-- Opening Marker --
(** * ACWhisk service worker: caching strategies, lifecycle and maintenance

    A shallow embedding of the service worker script of the ACWhisk web
    application (the script registered as [/sw.js]): its request classifier,
    the four strategy handlers, the install / activate lifecycle handlers,
    the background-sync sweep and the message protocol.

    The worker is event driven.  Every handler is modelled as a computation
    in a state monad over a [World] that holds the origin's CacheStorage and
    the trace of the effects performed so far; a handler runs to completion
    before the next event is delivered.  The network, the clock, the
    [Date] parser and the [Request] constructor belong to the platform and
    are parameters of the development. *)

From Stdlib Require Import ZArith Ascii.
From stdpp Require Import gmap strings list fin_maps.

Local Open Scope Z_scope.

(** ** Strings *)

Module Str.

(** The double-quote character, code 34. *)
Definition dquote : ascii := "034"%char.
Definition dq : string := String dquote "".

Definition toLowerCase_char (c : ascii) : ascii :=
  let n := Ascii.N_of_ascii c in
  if ((65 <=? n) && (n <=? 90))%N then Ascii.ascii_of_N (n + 32) else c.

Fixpoint toLowerCase (s : string) : string :=
  match s with
  | EmptyString => EmptyString
  | String c r => String (toLowerCase_char c) (toLowerCase r)
  end.

Fixpoint startsWith (s p : string) : bool :=
  match p, s with
  | EmptyString, _ => true
  | String a p', String b s' => if Ascii.eqb a b then startsWith s' p' else false
  | String _ _, EmptyString => false
  end.

(** [s.includes(search)] *)
Fixpoint includes (s search : string) : bool :=
  startsWith s search ||
  match s with
  | EmptyString => false
  | String _ r => includes r search
  end.

Fixpoint drop (n : nat) (s : string) : string :=
  match n, s with
  | O, _ => s
  | S n', String _ r => drop n' r
  | S _, EmptyString => EmptyString
  end.

Definition truthy (s : string) : bool :=
  match s with EmptyString => false | String _ _ => true end.

Fixpoint join (sep : string) (l : list string) : string :=
  match l with
  | [] => ""
  | [x] => x
  | x :: r => x +:+ sep +:+ join sep r
  end.

(** [s.split(sep)] for a one-character separator. *)
Fixpoint split_on (sep : ascii) (cur : string) (s : string) : list string :=
  match s with
  | EmptyString => [cur]
  | String c r =>
      if Ascii.eqb c sep then cur :: split_on sep "" r
      else split_on sep (cur +:+ String c "") r
  end.

Definition split (sep : ascii) (s : string) : list string := split_on sep "" s.

Definition is_space (c : ascii) : bool :=
  let n := Ascii.N_of_ascii c in ((n =? 32) || (n =? 9))%N.

Fixpoint trimStart (s : string) : string :=
  match s with
  | String c r => if is_space c then trimStart r else s
  | EmptyString => EmptyString
  end.

Fixpoint trimEnd (s : string) : string :=
  match s with
  | EmptyString => EmptyString
  | String c r =>
      match trimEnd r with
      | EmptyString => if is_space c then EmptyString else String c EmptyString
      | t => String c t
      end
  end.

Definition trim (s : string) : string := trimEnd (trimStart s).

End Str.

(** ** Configuration constants *)

Definition CACHE_NAME : string := "acwhisk-v1.0.3".
Definition IMAGE_CACHE_NAME : string := "acwhisk-images-v1.0.3".
Definition STATIC_CACHE : string := "acwhisk-static-v1.0.3".
Definition DYNAMIC_CACHE : string := "acwhisk-dynamic-v1.0.3".

Definition STATIC_ASSETS : list string :=
  [ "/";
    "/App.tsx";
    "/styles/globals.css";
    "/components/ui/button.tsx";
    "/components/ui/card.tsx";
    "/components/ui/avatar.tsx";
    "/components/figma/ImageWithFallback.tsx" ].

(** The four patterns are plain substrings: a pattern [/\/api\/recipes/]
    tests positive exactly when the path includes ["/api/recipes"]. *)
Definition API_CACHE_PATTERNS : list string :=
  [ "/api/recipes"; "/api/posts"; "/api/users"; "/api/auth" ].

(** ** Requests *)

Record URL := {
  href : string;
  protocol : string;
  hostname : string;
  pathname : string
}.

Record Request := {
  method : string;
  url : URL;
  destination : string;
  req_headers : list (string * string)
}.

(** [new Request(request, { headers })] as built by [fetch(request, init)]. *)
Definition with_headers (request : Request) (h : list (string * string)) : Request :=
  {| method := method request; url := url request;
     destination := destination request; req_headers := h |}.

(** ** Headers, plain objects and responses *)

(** A [Headers] instance: its header list, names in lower case. *)
Definition Headers := list (string * string).

Fixpoint Headers_values (h : Headers) (name : string) : list string :=
  match h with
  | [] => []
  | (k, v) :: r =>
      if String.eqb k name then v :: Headers_values r name else Headers_values r name
  end.

(** [headers.get(name)]: [None] is JavaScript's [null]. *)
Definition Headers_get (h : Headers) (name : string) : option string :=
  match Headers_values h (Str.toLowerCase name) with
  | [] => None
  | vs => Some (Str.join ", " vs)
  end.

Definition Headers_has (h : Headers) (name : string) : bool :=
  match Headers_values h (Str.toLowerCase name) with [] => false | _ => true end.

(** The objects that reach an object spread or a [headers] initialiser in the
    worker: an object literal with its own properties in insertion order, or
    a [Headers] instance, whose entries live in an internal slot. *)
Inductive JSObject :=
| PlainObject (props : list (string * string))
| HeadersInstance (h : Headers).

(** Own enumerable string-keyed properties, which is what [{...x}] copies. *)
Definition own_enumerable (x : JSObject) : list (string * string) :=
  match x with
  | PlainObject props => props
  | HeadersInstance _ => []
  end.

Fixpoint obj_set (k v : string) (o : list (string * string)) : list (string * string) :=
  match o with
  | [] => [(k, v)]
  | (k', v') :: r => if String.eqb k k' then (k, v) :: r else (k', v') :: obj_set k v r
  end.

(** The literal [{ ...x, k1: v1, ..., kn: vn }]. *)
Definition object_literal (x : JSObject) (props : list (string * string))
  : list (string * string) :=
  fold_left (fun o kv => obj_set kv.1 kv.2 o) (own_enumerable x ++ props) [].

(** [new Headers(init)] for a plain object [init]. *)
Definition Headers_of_object (o : list (string * string)) : Headers :=
  map (fun kv => (Str.toLowerCase kv.1, kv.2)) o.

Record Response := {
  status : Z;
  statusText : string;
  headers : Headers;
  body : string
}.

Inductive BodyInit :=
| TextBody (s : string)      (* a string *)
| StreamBody (s : string).   (* a ReadableStream delivering [s] *)

Definition body_content (b : BodyInit) : string :=
  match b with TextBody s | StreamBody s => s end.

Record ResponseInit := {
  init_status : option Z;
  init_statusText : option string;
  init_headers : list (string * string)
}.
-- Closing Marker --
▶ _Work task_: Using the material above, quote the first line and each line after it, stopping at and including the line that holds "(** The double-quote character, code 34. *)".

▶ _Result for this exercise_:
(** * ACWhisk service worker: caching strategies, lifecycle and maintenance

    A shallow embedding of the service worker script of the ACWhisk web
    application (the script registered as [/sw.js]): its request classifier,
    the four strategy handlers, the install / activate lifecycle handlers,
    the background-sync sweep and the message protocol.

    The worker is event driven.  Every handler is modelled as a computation
    in a state monad over a [World] that holds the origin's CacheStorage and
    the trace of the effects performed so far; a handler runs to completion
    before the next event is delivered.  The network, the clock, the
    [Date] parser and the [Request] constructor belong to the platform and
    are parameters of the development. *)

From Stdlib Require Import ZArith Ascii.
From stdpp Require Import gmap strings list fin_maps.

Local Open Scope Z_scope.

(** ** Strings *)

Module Str.

(** The double-quote character, code 34. *)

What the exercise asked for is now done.